Community Engagement During Shelter in Place
For the Ignatian Center’s Arrupe Engagement program, the COVID-19 Spring Quarter restrictions have created some unique challenges. Arrupe Engagement places SCU students in the community to learn through hands-on experience with non-profit organizations, fulfilling the Experiential Learning for Social Justice (ELSJ) component of SCU’s Core curriculum. During this “hands off” time of social distancing, how is it possible for students to engage with these community partners?
“When the University made the decision to hold classes on-line, we knew we had to rethink the program,” explains Dr. Jen Merritt, Director of Community-based Learning at the Ignatian Center.
“We met with our key partners; the Office of the Provost, the faculty teaching ELSJ courses, and community partner staff to consider the ways in which students might use virtual platforms to serve our surrounding community, especially in light of the enhanced needs presented by the Covid-19 outbreak.”
Together with these partners, the entire Community-based Learning team collaborated to reimagined how to continue the good work of the program, and provide SCU students, SCU faculty, and community partners with a meaningful alternative during this extraordinary time. Through a variety of offerings, students enrolled in ELSJ courses this quarter will be able to complete the requirement, albeit in a new, reimagined way.

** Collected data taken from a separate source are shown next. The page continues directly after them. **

(* ===== verification/NoteClient.v ===== *)
(** * The owner's side of a note

    [scripts/client/note.ts] and the slashing command of [prove.ts]: the note file, the
    proofs of requests and exits, and [receive], which folds a reply of the
    server into the opening. The chain, snarkjs, ethers and circomlibjs are
    parameters; every text is kept as the code keeps it. *)

From Stdlib Require Import Ascii String.
From S2P Require Import Prelude Field JsText FieldElement HexText Accumulator Slashing Json JsonText Gateway RefundSigner.
Open Scope Z_scope.

(** ** Data *)

Record Groth16Proof : Type := {
  g_a : list string;
  g_b : list (list string);
  g_c : list string;
}.

Record OpeningText : Type := { t_refunds : string; t_index : string; t_blinding : string }.

(** The body sent is the DTO the server validates. *)
Abbreviation RequestBody := LongjingRequestDto.

Record Pending : Type := { rerandomizer : string; body : RequestBody }.

Record NoteFile : Type := {
  secretKey : string;
  rpcUrl : string;
  contract : string;
  opening : OpeningText;
  signature : option AccumulatorSignatureDto;
  signedBy : option (string * string);
  pending : option Pending;
}.

(** What the client reads of a reply: the 200 body, or the body the handler gives its 502
    (of which [Http.catch] sends the message only: [Api]). *)
Record RequestResponse : Type := { rr_refund : string; rr_accumulator : SignedAccumulatorDto }.

Record WithdrawalArgs : Type := {
  wa_commitment : string;
  wa_recipient : string;
  wa_refundKey : string * string;
  wa_proof : list string;
  wa_nullifier : string;
  wa_signalY : string;
  wa_payout : string;
}.

(** The answers of the contract: [getNote], [getMerkleProof], [merkleRoot],
    [C_MAX], [serverPublicKey] and [withdrawalSignalX]. *)
Record Contract : Type := {
  getNote : string -> result (Z * Z * Z * Z);
  getMerkleProof : Z -> result (list string * list Z);
  merkleRoot : result string;
  C_MAX : result Z;
  serverPublicKey : result (string * string);
  withdrawalSignalX : string -> result Z;
}.

(** The inputs of the accumulator part of both circuits. *)
Record AccumulatorInputs : Type := {
  isGenesis : string; ai_refunds : string; ai_index : string; ai_blinding : string;
  signatureR8x : string; signatureR8y : string; signatureS : string;
}.

Record RequestInputs : Type := {
  ri_secretKey : string; ri_deposit : string;
  merklePathElements : list string; merklePathIndices : list string;
  ri_accumulator : AccumulatorInputs;
  ri_rerandomizer : string; ri_merkleRoot : string; ri_maxCost : string; ri_signalX : string;
  ri_serverPublicKey : string * string;
}.

Record WithdrawalInputs : Type := {
  wi_secretKey : string; wi_accumulator : AccumulatorInputs; wi_claimedIndex : string;
  wi_commitment : string; wi_deposit : string; wi_maxCost : string;
  wi_serverPublicKey : string * string; wi_recipient : string; wi_signalX : string;
}.

(** What the client calls of its libraries: [fullProve] for each circuit,
    [exportSolidityCallData] with the parse of its text, [toBeHex(z, 32)] and
    [getAddress] of ethers. *)
Record Libraries : Type := {
  circom : Circomlib;
  proveRequestCircuit : RequestInputs -> result (Groth16Proof * list string);
  proveSettlementCircuit : WithdrawalInputs -> result (Groth16Proof * list string);
  soliditySplit : Groth16Proof -> list string -> result (list string * list (list string) * list string);
  toBeHex32 : Z -> result string;
  getAddress : string -> result string;
}.

Section Client.
Context (sha256 : list byte -> list byte) (gens : Generators) (lib : Libraries).

Definition randomBelow (bound : Z) (bytes : list byte) : result Z :=
  let* n := BigInt ("0x" +:+ to_hex bytes) in Ok (Z.rem n bound).

(** ** The note file *)

Definition newNote (rpc address : string) (bytes : list byte) : result NoteFile :=
  let* k := randomBelow FIELD_MODULUS bytes in
  Ok {| secretKey := toString k; rpcUrl := rpc; contract := address;
        opening := {| t_refunds := "0"; t_index := "0"; t_blinding := "0" |};
        signature := None; signedBy := None; pending := None |}.

Definition commitmentOf (note : NoteFile) : result string :=
  let* k := BigInt (secretKey note) in
  toBeHex32 lib (poseidon (circom lib) [k]).

(** A note that is not active (status 1) is refused. *)
Definition onchainNote (note : NoteFile) (chain : Contract) : result (string * Z * Z) :=
  let* commitment := commitmentOf note in
  let* n := getNote chain commitment in
  let '(amount, _, leafIndex, status) := n in
  if negb (status =? 1) then Throw (Error "Note is not active")
  else Ok (commitment, amount, leafIndex).

(** [BigInt(v).toString()]. *)
Definition dec (v : string) : result string := rmap toString (BigInt v).

Definition serverKey (chain : Contract) : result (string * string) :=
  let* key := serverPublicKey chain in
  let* x := dec key.1 in
  let* y := dec key.2 in
  Ok (x, y).

Definition accumulatorInputs (note : NoteFile) : AccumulatorInputs :=
  {| isGenesis := match signature note with Some _ => "0" | None => "1" end;
     ai_refunds := t_refunds (opening note);
     ai_index := t_index (opening note);
     ai_blinding := t_blinding (opening note);
     signatureR8x := match signature note with Some s => R8x s | None => "0" end;
     signatureR8y := match signature note with Some s => R8y s | None => "1" end;
     signatureS := match signature note with Some s => S_ s | None => "0" end |}.

Definition openingOf (note : NoteFile) (c : Z) : result Opening :=
  let* r := BigInt (t_refunds (opening note)) in
  let* i := BigInt (t_index (opening note)) in
  let* b := BigInt (t_blinding (opening note)) in
  Ok {| refunds := r; index := i; commitment := c; blinding := b |}.

Fixpoint map_result {A B} (f : A -> result B) (l : list A) : result (list B) :=
  match l with
  | [] => Ok []
  | x :: l' => let* y := f x in let* ys := map_result f l' in Ok (y :: ys)
  end.

(** ** Requests *)

(** [l[i]]; a missing element of an array of strings is [undefined], which
    [JSON.stringify] prints as null. *)
Definition json_at (l : list string) (i : nat) : json :=
  match l !! i with Some s => JStr (code_units s) | None => JNull end.

(** [l[i][j]] throws when the inner array is missing. *)
Definition nested (l : list (list string)) (i : nat) : result (list string) :=
  of_option (TypeError "Cannot read properties of undefined") (l !! i).

(** Projective coordinates, the pairs of pi_b swapped. *)
Definition wire (proof : Groth16Proof) : result json :=
  let* b0 := nested (g_b proof) 0 in
  let* b1 := nested (g_b proof) 1 in
  let one := JStr (code_units "1") in
  Ok (JObj [
    (code_units "pi_a", JArr [json_at (g_a proof) 0; json_at (g_a proof) 1; one]);
    (code_units "pi_b", JArr [JArr [json_at b0 1; json_at b0 0; one]; JArr [json_at b1 1; json_at b1 0; one]]);
    (code_units "pi_c", JArr [json_at (g_c proof) 0; json_at (g_c proof) 1; one]);
    (code_units "protocol", JStr (code_units "groth16"))]).

(** [publicSignals[i]], a string for the signals the circuit has. *)
Definition signal_at (signals : list string) (i : nat) : string := default EmptyString (signals !! i).

Definition proveRequest (note : NoteFile) (chain : Contract) (nonceBytes rerandomizerBytes : list byte)
  (payload : list Z) (model : option string) : result (RequestBody * NoteFile) :=
  match pending note with
  | Some p => Ok (body p, note)
  | None =>
      let* n := onchainNote note chain in
      let '(_, amount, leafIndex) := n in
      let* path := getMerkleProof chain leafIndex in
      let* root := merkleRoot chain in
      let* cMax := C_MAX chain in
      let* key := serverKey chain in
      let* nonce := randomBelow FIELD_MODULUS nonceBytes in
      let* s' := randomBelow SUBGROUP_ORDER rerandomizerBytes in
      let* x := payloadSignalX sha256 (poseidon (circom lib)) payload nonce in
      let* elements := map_result dec path.1 in
      let* rootDec := dec root in
      let* proved := proveRequestCircuit lib
        {| ri_secretKey := secretKey note; ri_deposit := toString amount;
           merklePathElements := elements; merklePathIndices := map toString path.2;
           ri_accumulator := accumulatorInputs note; ri_rerandomizer := toString s';
           ri_merkleRoot := rootDec; ri_maxCost := toString cMax; ri_signalX := toString x;
           ri_serverPublicKey := key |} in
      let '(proof, publicSignals) := proved in
      let* w := wire proof in
      let* text := of_option (TypeError "stringify") (JSON_stringify w) in
      let body :=
        {| req_payload := payload; req_nonce := toString nonce;
           req_nullifier := signal_at publicSignals 0;
           req_signal := {| signal_x := toString x; signal_y := signal_at publicSignals 1 |};
           req_proof := text; req_merkleRoot := rootDec;
           req_accumulator := {| acc_x := signal_at publicSignals 2; acc_y := signal_at publicSignals 3 |};
           req_model := match model with
                        | Some m => if str_len m =? 0 then None else Some m
                        | None => None
                        end |} in
      Ok (body, {| secretKey := secretKey note; rpcUrl := rpcUrl note; contract := contract note;
                   opening := opening note; signature := signature note; signedBy := signedBy note;
                   pending := Some {| rerandomizer := toString s'; body := body |} |})
  end.

(** ** Replies *)

(** [point.join()]. *)
Definition join_point (p : Point) : string := toString p.1 +:+ "," +:+ toString p.2.

Definition receive (note : NoteFile) (chain : Contract) (response : RequestResponse) : result NoteFile :=
  match pending note with
  | None => Throw (Error "No request is pending for this note")
  | Some p =>
      let* c := commitmentOf note in
      let* c := BigInt c in
      let* s' := BigInt (rerandomizer p) in
      let* refund := BigInt (rr_refund response) in
      let* o := openingOf note c in
      let expected := applyRefund gens (rerandomize gens (commit gens o) s') refund in
      let* x := BigInt (sa_x (rr_accumulator response)) in
      let* y := BigInt (sa_y (rr_accumulator response)) in
      if negb (bool_decide (join_point expected = join_point (x, y)))
      then Throw (Error "The server's accumulator doesn't add up to the refund")
      else
        let* key := serverKey chain in
        let sg := sa_signature (rr_accumulator response) in
        let* r8x := BigInt (R8x sg) in
        let* r8y := BigInt (R8y sg) in
        let* s := BigInt (S_ sg) in
        let* ax := BigInt key.1 in
        let* ay := BigInt key.2 in
        let e := F_e (circom lib) in
        if negb (verifyPoseidon (circom lib) (e (poseidon (circom lib) [x; y]))
                   ((e r8x, e r8y), s) (e ax, e ay))
        then Throw (Error "The accumulator isn't signed by the key registered onchain")
        else
          Ok {| secretKey := secretKey note; rpcUrl := rpcUrl note; contract := contract note;
                opening := {| t_refunds := toString (refunds o + refund);
                              t_index := toString (index o + 1);
                              t_blinding := toString (Z.rem (blinding o + s') SUBGROUP_ORDER) |};
                signature := Some {| R8x := toString r8x; R8y := toString r8y; S_ := toString s |};
                signedBy := Some key; pending := None |}
  end.

(** ** Exits *)

Definition proveWithdrawal (note : NoteFile) (chain : Contract) (recipient : string)
  (claimedIndex : option Z) : result WithdrawalArgs :=
  let* n := onchainNote note chain in
  let '(c, amount, _) := n in
  let* i := BigInt (t_index (opening note)) in
  let used := i + match pending note with Some _ => 1 | None => 0 end in
  let n := default used claimedIndex in
  if n <? i then Throw (Error "The claim must cover every index the accumulator used")
  else
    let* cMax := C_MAX chain in
    let* x := withdrawalSignalX chain recipient in
    let* key := match signedBy note with Some k => Ok k | None => serverKey chain end in
    let* cDec := dec c in
    let* recipientDec := dec recipient in
    let* proved := proveSettlementCircuit lib
      {| wi_secretKey := secretKey note; wi_accumulator := accumulatorInputs note;
         wi_claimedIndex := toString n; wi_commitment := cDec; wi_deposit := toString amount;
         wi_maxCost := toString cMax; wi_serverPublicKey := key; wi_recipient := recipientDec;
         wi_signalX := toString x |} in
    let '(proof, publicSignals) := proved in
    let* abc := soliditySplit lib proof publicSignals in
    let '(a, b, c3) := abc in
    let* address := getAddress lib recipient in
    let* kx := BigInt key.1 in
    let* ky := BigInt key.2 in
    let* kx := toBeHex32 lib kx in
    let* ky := toBeHex32 lib ky in
    let* words := map_result dec (a ++ concat b ++ c3) in
    Ok {| wa_commitment := c; wa_recipient := address; wa_refundKey := (kx, ky); wa_proof := words;
          wa_nullifier := signal_at publicSignals 0; wa_signalY := signal_at publicSignals 1;
          wa_payout := signal_at publicSignals 2 |}.

Definition nullifierAt (note : NoteFile) (i : Z) : result Z :=
  let hash := poseidon (circom lib) in
  let* k := BigInt (secretKey note) in
  Ok (hash [hash [k; i]]).

(** The [slashing] command of [prove.ts]. *)
Definition slashing_command (signal1 signal2 : string * string) : result string :=
  let* x1 := BigInt signal1.1 in
  let* y1 := BigInt signal1.2 in
  let* x2 := BigInt signal2.1 in
  let* y2 := BigInt signal2.2 in
  let* k := recoverSecretKey (x1, y1) (x2, y2) in
  toBeHex32 lib k.
End Client.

Starting the first week of the quarter, SCU students will:
- listen to the recorded testimony of people who are delivering services on the front lines in support of marginalized populations
- attend live-stream meetings and zoom calls with neighborhood residents seeking grass-roots solutions to issues ranging from food insecurity to mental health crises
- respond to the needs of those served by community partners with options ranging from online tutoring in K-12 to assisting with food distribution
Through this collaborative effort, SCU students and faculty will continue to benefit from the wisdom, creativity, and dedication of our community partners.
“The generosity of everyone we spoke with was inspiring,” Merritt continues.
“I have always had such admiration for our community-based partners, and now, even more than ever, I am in awe of their dedication and their willingness to place themselves at risk in order to serve the common good in our neighborhood and beyond.”